A De Novo Design Strategy to Convert FAcD from Dimer to Active Monomer

Enzymes largely exist in various oligomeric states, but monomeric enzymes are more conducive to industrial applications. Converting an oligomeric enzyme into an active monomer is a significant challenge. In this study, we present a de novo design strategy to convert fluoroacetate dehalogenase (FAcD) from its native dimeric form to an active monomer. Using the AI-based method ProteinMPNN, we identified critical protein-protein interaction (PPI) sites at the dimer interface. ArDCA, another AI tool, was employed to pinpoint catalytic hotspots. Six mutants, Mu1-Mu6 , were designed. Molecular dynamics (MD) simulations, coupled with mass spectrometry, confirmed that these mutants form stable monomers. The pre-reaction state (PRS) model predicted that three of these mutants exhibited catalytic activity.

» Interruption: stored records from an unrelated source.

(* ===== verification/AppRuntime.v ===== *)
(** * AppRuntime: the application tools of a turn, put together

    The dispatcher of [AppTools] with the delegation of [Delegation] and the
    session contexts of the default runtime. What stays outside, the model
    provider behind a child's turn, the hooks of the kernel, the clock, the
    transcript and the browser companion, is one record. *)
From S2P Require Import Prelude RustStr Contracts Errors Json ToolRuntimeConfig ToolCatalog ToolNames ToolConfig ToolLease Turn.
From S2P Require Import Ingress TurnEngine SessionDb SessionRepo SessionLaws Approvals Subagent SessionTools.
From S2P Require Import Delegation AppTools AppToolLaws.

Record AppWorld (W : Type) := mkAppWorld {
  aw_env : DbEnv W;
  aw_json : JsonText;
  aw_fuel : nat;
  aw_polls : nat;
  aw_sha256_hex : string → string;
  aw_window_direct : string → Z → ST (Db * W) string (list Value);
  aw_elapsed_ms : W → Z * W;
  aw_sleep_ms : Z → Db * W → Db * W;
  aw_sessions_send : option (Value → string → ToolConfig → ST (Db * W) string ToolCoreOutcome);
  aw_browser_companion : ToolCoreRequest → string → ToolConfig → ST (Db * W) string ToolCoreOutcome;
  aw_child_turn : string → string → Z → Db * W → (ChildResult * Z) * (Db * W);
  aw_prepare_subagent_spawn : string → string → ST (Db * W) string unit;
  aw_on_subagent_ended : string → string → ST (Db * W) string unit;
  aw_next_id : W → (Z * Z) * W;
  aw_spawn_detached : AsyncDelegateSpawnRequest → ST (Db * W) string unit;
  aw_executor : option string;
  aw_has_spawner : bool;
  aw_kernel_bound : bool;
  aw_root_tool_view : ToolView }.
Arguments aw_env {W}. Arguments aw_json {W}. Arguments aw_fuel {W}. Arguments aw_polls {W}.
Arguments aw_sha256_hex {W}. Arguments aw_window_direct {W}. Arguments aw_elapsed_ms {W}.
Arguments aw_sleep_ms {W}. Arguments aw_sessions_send {W}. Arguments aw_browser_companion {W}.
Arguments aw_child_turn {W}. Arguments aw_prepare_subagent_spawn {W}. Arguments aw_on_subagent_ended {W}.
Arguments aw_next_id {W}. Arguments aw_spawn_detached {W}. Arguments aw_executor {W}.
Arguments aw_has_spawner {W}. Arguments aw_kernel_bound {W}. Arguments aw_root_tool_view {W}.

Section runtime.
Context {W : Type} (a : AppWorld W) (tools : ToolConfig).
Abbreviation DB := (ST (Db * W) string).

Definition runtime_context : string → DB SessionContext :=
  session_context (aw_env a) (aw_json a) (aw_fuel a) tools (aw_root_tool_view a).

Definition delegate_tool : SessionContext → Value → DB ToolCoreOutcome :=
  execute_delegate_tool (aw_env a) (aw_json a) (aw_fuel a) tools (aw_child_turn a) (aw_prepare_subagent_spawn a)
    (aw_on_subagent_ended a) (aw_next_id a) (aw_kernel_bound a).

Definition delegate_async_tool : SessionContext → Value → DB ToolCoreOutcome :=
  execute_delegate_async_tool (aw_env a) (aw_json a) (aw_fuel a) tools (aw_next_id a) (aw_spawn_detached a)
    (aw_executor a) (aw_has_spawner a) (aw_kernel_bound a).

Definition resolve_request : ApprovalResolutionRuntime W :=
  resolve_approval_request (aw_env a) (aw_json a) (aw_fuel a) (aw_polls a) tools (aw_window_direct a)
    (aw_elapsed_ms a) (aw_sleep_ms a) (aw_sessions_send a) (aw_browser_companion a) delegate_tool
    delegate_async_tool runtime_context.

Definition app_tools : AppToolDispatcher (Db * W) :=
  CoordinatorAppToolDispatcher (aw_env a) (aw_json a) (aw_fuel a) (aw_polls a) (aw_sha256_hex a) tools
    (aw_window_direct a) (aw_elapsed_ms a) (aw_sleep_ms a) (aw_sessions_send a) (aw_browser_companion a)
    delegate_tool delegate_async_tool runtime_context.

(** The outside obeys the laws. *)
Record WorldLawful : Prop := {
  wl_others : env_evolves (aw_env a) Lawful;
  wl_window : ∀ id n, evolves Lawful (aw_window_direct a id n);
  wl_sleep : ∀ n s, Lawful s.1 (aw_sleep_ms a n s).1;
  wl_send : match aw_sessions_send a with Some send => ∀ p c g, evolves Lawful (send p c g) | None => True end;
  wl_companion : ∀ r c g, evolves Lawful (aw_browser_companion a r c g);
  wl_child : ∀ id input t s, Lawful s.1 (aw_child_turn a id input t s).2.1;
  wl_prepare : ∀ p c, evolves Lawful (aw_prepare_subagent_spawn a p c);
  wl_ended : ∀ p c, evolves Lawful (aw_on_subagent_ended a p c);
  wl_spawn : ∀ r, evolves Lawful (aw_spawn_detached a r) }.

Section lawful.
Hypothesis world : WorldLawful.

Lemma dispatcher_lawful :
  (∀ c i d, evolves Lawful (ad_maybe_require_approval app_tools c i d)) ∧
  (∀ c r, evolves Lawful (ad_execute_app_tool app_tools c r)).
Proof.
  destruct world. split; intros.
  - by apply maybe_require_lawful.
  - apply coordinator_tool_lawful; try done; intros.
    + by apply delegate_lawful.
    + by apply delegate_async_lawful.
    + by apply session_context_lawful.
Qed.

(** ** A turn *)
Section turn.
Context (codec : LeaseCodec) (secret : string) (unix_now : Db * W → Z) (value_to_string : Value → string)
  (envelope_to_string : ToolResultEnvelope → string)
  (kernel : option (ToolCoreRequest → bool → ST (Db * W) KernelError ToolCoreOutcome))
  (completion : list PreparedToolIntent → Db * W → list nat).

(** [TurnEngine::execute_turn_in_context] with these tools *)
Definition execute_turn (engine : TurnEngine) (turn : ProviderTurn) (context : SessionContext)
    (ingress : option ConversationIngressContext) : Db * W → TurnResult * (Db * W) :=
  execute_turn_in_context codec secret unix_now narrowing_to_value value_to_string envelope_to_string kernel
    app_tools completion engine turn context ingress.

Hypothesis kernel_lawful :
  match kernel with Some execute => ∀ r t, evolves Lawful (execute r t) | None => True end.

Abbreviation to_line := (execute_to_line value_to_string envelope_to_string kernel app_tools).

Lemma to_line_lawful engine context p : evolves Lawful (to_line engine context p).
Proof.
  unfold execute_to_line. apply evolves_bind; [apply _| |evolve]. unfold execute_prepared_tool_intent.
  destruct (pi_execution_kind p); [destruct kernel|]; evolve. apply dispatcher_lawful.
Qed.

Lemma sequential_lawful engine context l :
  evolves Lawful (execute_prepared_batch_sequential value_to_string envelope_to_string kernel app_tools engine
                    context l).
Proof. pose proof to_line_lawful. induction l as [|p l IH]; cbn [execute_prepared_batch_sequential]; evolve. Qed.

Lemma drain_lawful engine context l order :
  evolves Lawful (drain_executions value_to_string envelope_to_string kernel app_tools engine context l order).
Proof. pose proof to_line_lawful. induction order as [|i order IH]; cbn [drain_executions]; evolve. Qed.

Lemma parallel_lawful engine context l :
  evolves Lawful (execute_prepared_batch_in_parallel value_to_string envelope_to_string kernel app_tools completion
                    engine context l).
Proof.
  intros s. unfold execute_prepared_batch_in_parallel.
  apply (evolves_bind Lawful); [apply drain_lawful|]. evolve.
Qed.

Lemma batch_lawful engine context segments l :
  evolves Lawful (execute_prepared_batch value_to_string envelope_to_string kernel app_tools completion engine
                    context segments l).
Proof.
  pose proof sequential_lawful. pose proof parallel_lawful.
  revert l. induction segments as [|s ss IH]; intros l; cbn [execute_prepared_batch]; evolve.
Qed.

Lemma prepare_lawful intent context ingress :
  evolves Lawful (prepare_tool_intent codec secret unix_now narrowing_to_value kernel app_tools intent context
                    ingress).
Proof.
  intros s. unfold prepare_tool_intent. destruct (resolve_tool_execution _) as [r|]; [|done]. cbn zeta.
  destruct (if bool_decide _ then _ else _) as [[kind req] eff]. destruct (catalog_resolve _) as [d|]; [|done].
  destruct kind; [by destruct kernel|]. pose proof (proj1 dispatcher_lawful context eff d s) as H.
  by destruct (ad_maybe_require_approval app_tools context eff d s) as [[[]|] ?].
Qed.

Lemma prepare_all_lawful context ingress l :
  evolves Lawful (prepare_all codec secret unix_now narrowing_to_value kernel app_tools context ingress l).
Proof. pose proof prepare_lawful. induction l as [|i l IH]; cbn [prepare_all]; evolve. Qed.

(** C6. Whatever the tool calls of a turn do, in whatever order they finish,
    whichever statements fail and whatever other lawful connections do in
    between, the session tables keep their laws: sessions keep their identity and
    never leave an end state, the outcome of an ended session is final, events
    are only added, an approval request keeps the call it was made for and only
    goes from pending to denied, or from pending over approved and executing to
    executed, no grant is withdrawn, and rows stay readable. *)
Theorem turns_obey_the_session_laws engine turn context ingress s :
  Lawful s.1 (execute_turn engine turn context ingress s).2.1.
Proof.
  unfold execute_turn, execute_turn_in_context.
  destruct (validate_turn_in_context engine turn context) as [[]|]; try done. cbn zeta.
  match goal with |- context [(?m ≫= ?f) s] =>
    pose proof (evolves_bind Lawful m f ltac:(apply prepare_all_lawful) ltac:(intros; apply batch_lawful) s);
    by destruct ((m ≫= f) s) as [[]]
  end.
Qed.
End turn.
End lawful.
End runtime.
Lemma reads_ret {E A} (a : A) db : reads (E := E) (mret a) db (Ok a).
Proof. intros w. by exists w. Qed.
Lemma reads_throw {E A} (e : E) db : reads (A := A) (throw e) db (Err e).
Proof. intros w. by exists w. Qed.
Lemma reads_lift {E A} (r : result E A) db : reads (lift r) db r.
Proof. intros w. exists w. by destruct r. Qed.
Lemma reads_bind {E A B} (m : ST (Db * W) E A) (f : A → ST (Db * W) E B) db a r :
  reads m db (Ok a) → reads (f a) db r → reads (m ≫= f) db r.
Proof. intros Hm Hf w. destruct (Hm w) as [w' E1]. destruct (Hf w') as [w'' E2]. exists w''. by rewrite st_bind_run, E1. Qed.
Lemma reads_bind_Err {E A B} (m : ST (Db * W) E A) (f : A → ST (Db * W) E B) db e :
  reads m db (Err e) → reads (m ≫= f) db (Err e).
Proof. intros Hm w. destruct (Hm w) as [w' E1]. exists w'. by rewrite st_bind_run, E1. Qed.
Lemma reads_fmap {E A B} (g : A → B) (m : ST (Db * W) E A) db a : reads m db (Ok a) → reads (g <$> m) db (Ok (g a)).
Proof. intros Hm w. destruct (Hm w) as [w' E1]. exists w'. unfold fmap, st_fmap. by rewrite E1. Qed.
Lemma reads_unique {E A} (m : ST (Db * W) E A) db r r' `{Inhabited W} : reads m db r → reads m db r' → r = r'.
Proof. intros H1 H2. destruct (H1 inhabitant) as [w1 E1], (H2 inhabitant) as [w2 E2]. by rewrite E1 in E2; simplify_eq. Qed.

Hypothesis calm : quiet.
Lemma transition_settled id decision current :
  under (trim id) (transition_approval_request_if_current env json id (decision_transition decision current))
    (λ o, o = None).
Proof.
  unfold transition_approval_request_if_current.
  apply (under_bind _ _ _ (λ id', id' = trim id)); [evolve| |].
  { intros s id' s' _ [= H _]. unfold normalize_required_text in H. destruct (is_empty (trim id)); congruence. }
  intros ? ->. apply under_step; [apply decision_clock_lawful|]. intros ts. apply under_step; [evolve|intros _].
  eapply under_bind; [|apply update_settled|].
  - apply evolves_statement; [apply _|exact others|]. apply update_request_lawful. apply decision_moves.
  - intros n ->. rewrite bool_decide_true by done. by intros s a s' _ [= <- _].
Qed.

Lemma transition_decision_lawful id decision current :
  evolves Lawful (transition_approval_request_if_current env json id (decision_transition decision current)).
Proof. apply transition_request_lawful; [exact others|]. destruct decision; apply rtc_once; constructor. Qed.

Lemma decide_settled request : under (trim (rq_approval_request_id request)) (decide_request env json request) (λ _, False).
Proof.
  unfold decide_request. eapply under_bind; [apply transition_decision_lawful|apply transition_settled|].
  intros ? ->. intros s a s' _ H. run_inv. 
Qed.
(* ===== verification/DelegationProps.v ===== *)
(** * DelegationProps: what holds of delegated children

    A delegate call that returns has ended its child; a child's context carries
    the limits it was created under; recovery applies to overdue background
    children only; waiting ends. *)
From S2P Require Import Prelude RustStr Contracts Errors Json ToolRuntimeConfig ToolCatalog ToolNames ToolConfig Turn.
From S2P Require Import TurnEngine SessionDb SessionRepo SessionLaws SessionRepoProps Approvals Subagent SessionTools.
From S2P Require Import Delegation AppTools AppToolLaws AppRuntime ApprovalProps.

(** ** Sessions that were started, sessions that ended *)
Definition started (id : string) (db : Db) : Prop :=
  ∃ row, db_sessions db !! id = Some row ∧ rtc state_edge "running" (sr_state row).
Definition over (id parent : string) (db : Db) : Prop :=
  ∃ row, db_sessions db !! id = Some row ∧ sr_parent_session_id row = Some parent ∧ ¬ live (sr_state row).

Lemma started_stays id db db' : Lawful db db' → started id db → started id db'.
Proof.
  intros L (row & Hrow & Hs). destruct (law_sessions _ _ L _ _ Hrow) as (row' & Hrow' & M).
  exists row'. split; [done|]. by etrans; [|apply (sm_state _ _ M)].
Qed.
Lemma over_stays id p db db' : Lawful db db' → over id p db → over id p db'.
Proof.
  intros L (row & Hrow & Hp & Hs). destruct (law_sessions _ _ L _ _ Hrow) as (row' & Hrow' & M).
  exists row'. split_and!; [done|by rewrite (sm_parent _ _ M)|]. by rewrite (state_ended _ _ Hs (sm_state _ _ M)).
Qed.

(** A started session that is not running is over. *)
Lemma started_not_running s : rtc state_edge "running" s → s ≠ "running" → ¬ live s.
Proof.
  intros H Hne. assert (s ≠ "ready") as Hr; [|by intros [?|?]].
  apply rtc_inv_r in H as [<-|(y & _ & He)]; [done|by inversion He].
Qed.

Section ending.
Context {W : Type} (env : DbEnv W) (json : JsonText).
Hypothesis others : env_evolves env Lawful.

(** A transaction that returns ran alone, and kept its changes or dropped them. *)
Lemma transaction_Ok (R : Db → Db → Prop) {A} b c (body : ST (Db * W) string (A * bool)) s x s' :
  env_evolves env R → transaction env b c body s = (Ok x, s') →
  ∃ s0 s1 keep, R s.1 s0.1 ∧ body s0 = (Ok (x, keep), s1) ∧ s'.1 = if keep : bool then s1.1 else s0.1.
Proof.
  intros HR. unfold transaction. pose proof (HR s) as L. destruct (env_others env s) as [db w]. unfold run_sql at 1.
  destruct (env_fault env w) as [[e|] w1]; [done|]. cbn.
  destruct (body (db, w1)) as [[[y []]|e] [db' w']] eqn:Eb; [| |done].
  - unfold run_sql. destruct (env_fault env w') as [[e|] w2]; [done|]. cbn. intros [= -> <-].
    by exists (db, w1), (db', w'), true.
  - intros [= -> <-]. by exists (db, w1), (db', w'), false.
Qed.

(** Ending a started child, or finding it ended, leaves it over. *)
Lemma finalize_stale_over id parent request s s' :
  ¬ live (SessionState_as_str (fr_state request)) →
  started (trim id) s.1 → parent_edge (db_sessions s.1) (trim id) parent →
  finalize_terminal_if_current_allowing_stale_state env json id State_Running request s = (Ok (), s') →
  over (trim id) parent s'.1.
Proof.
  intros Hend Hst Hp H. unfold finalize_terminal_if_current_allowing_stale_state in H.
  apply st_bind_Ok in H as (fin & s1 & Hfin & H).
  assert (over (trim id) parent s1.1) as Hover.
  { unfold finalize_session_terminal_if_current in Hfin.
    apply st_bind_Ok in Hfin as (? & ? & [= ->%normalize_is_trim <-] & Hfin).
    do 2 apply st_bind_Ok in Hfin as (? & ? & [= _ <-] & Hfin).
    apply st_bind_Ok in Hfin as (ts & s2 & Hts & Hfin). apply st_bind_Ok in Hfin as ([] & s3 & Ho & Hfin).
    apply st_bind_Ok in Hfin as (ev & s4 & Htx & Hfin).
    eapply evolves_run in Hts; [|evolve]. eapply evolves_run in Ho; [|evolve].
    assert (over (trim id) parent s4.1) as Hover.
    { apply (transaction_Ok Lawful) in Htx as (s5 & s6 & keep & L & Hbody & ->); [|done].
      assert (Lawful s.1 s5.1) as L5 by (by trans s2.1; [|trans s3.1]).
      eapply started_stays in Hst as (row & Hrow & Hrs); [|exact L5]. eapply parent_edge_stays in Hp; [|exact L5].
      assert (sr_parent_session_id row = Some parent) as Hpar by (destruct Hp as (? & ? & ?); congruence).
      apply st_bind_Ok in Hbody as (n & s7 & Hup%run_sql_Ok & Hbody). case_bool_decide as Hn.
      - injection Hbody as <- <- <-. exists row. split_and!; [done..|]. apply started_not_running; [done|].
        intros Hrun. unfold sql_update_session, in_state in Hup. rewrite Hrow, Hrun, bool_decide_true in Hup by done.
        injection Hup. congruence.
      - apply sql_update_session_Ok in Hup as (row' & Hrow' & _ & Hs7); [|done].
        apply st_bind_Ok in Hbody as (e & s8 & Hfs & [= <- <- <-]). apply finalize_statements_Ok in Hfs. rewrite Hfs, Hs7.
        assert (row' = row) as -> by congruence.
        eexists. cbn. split_and!; [apply lookup_insert_eq|done|done]. }
    eapply over_stays; [|exact Hover]. destruct ev as [ev|]; [|by injection Hfin as _ <-].
    eapply evolves_run; [|exact Hfin]. pose proof (reload_session_lawful env others). evolve. }
  destruct fin as [fin|]; [by injection H as <-|].
  apply st_bind_Ok in H as (o & s2 & Hl & H). destruct o; [|done]. injection H as <-.
  eapply over_stays; [|exact Hover]. eapply evolves_run; [|exact Hl]. by apply load_session_lawful.
Qed.

Lemma finalize_recovery_over id parent request s s' :
  ¬ live (SessionState_as_str (fr_state request)) →
  started (trim id) s.1 → parent_edge (db_sessions s.1) (trim id) parent →
  finalize_delegate_child_terminal_with_recovery env json id request s = (Ok (), s') →
  over (trim id) parent s'.1.
Proof.
  intros Hend Hst Hp H. unfold finalize_delegate_child_terminal_with_recovery, st_match at 1 in H.
  destruct (finalize_terminal_if_current_allowing_stale_state env json id State_Running request s) as [[[]|e] s1] eqn:E.
  { injection H as <-. by eapply finalize_stale_over. }
  exfalso. unfold st_match, delegate_terminal_recovery_skipped_error in H.
  repeat (case_match; try done); run_inv.
Qed.

Context (handle_child_turn : string → string → Z → Db * W → (ChildResult * Z) * (Db * W)).
Hypothesis child_lawful : ∀ id input t s, Lawful s.1 (handle_child_turn id input t s).2.1.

In particular, Mu5 with 11 mutations from the wild-type, was predicted to have high catalytic activity, and was subsequently confirmed by kinetics experiment, with a k _cat of 672.2 min ^-1 and a T ₅₀ ³⁰ > 100 °C, comparable to the wild-type enzyme ( k _cat = 676.3 min ^-1 , T ₅₀ ³⁰ = 84 °C). Notably, the Y149M mutation increased catalytic activity nearly forty-fold, demonstrating the effectiveness of our design strategy.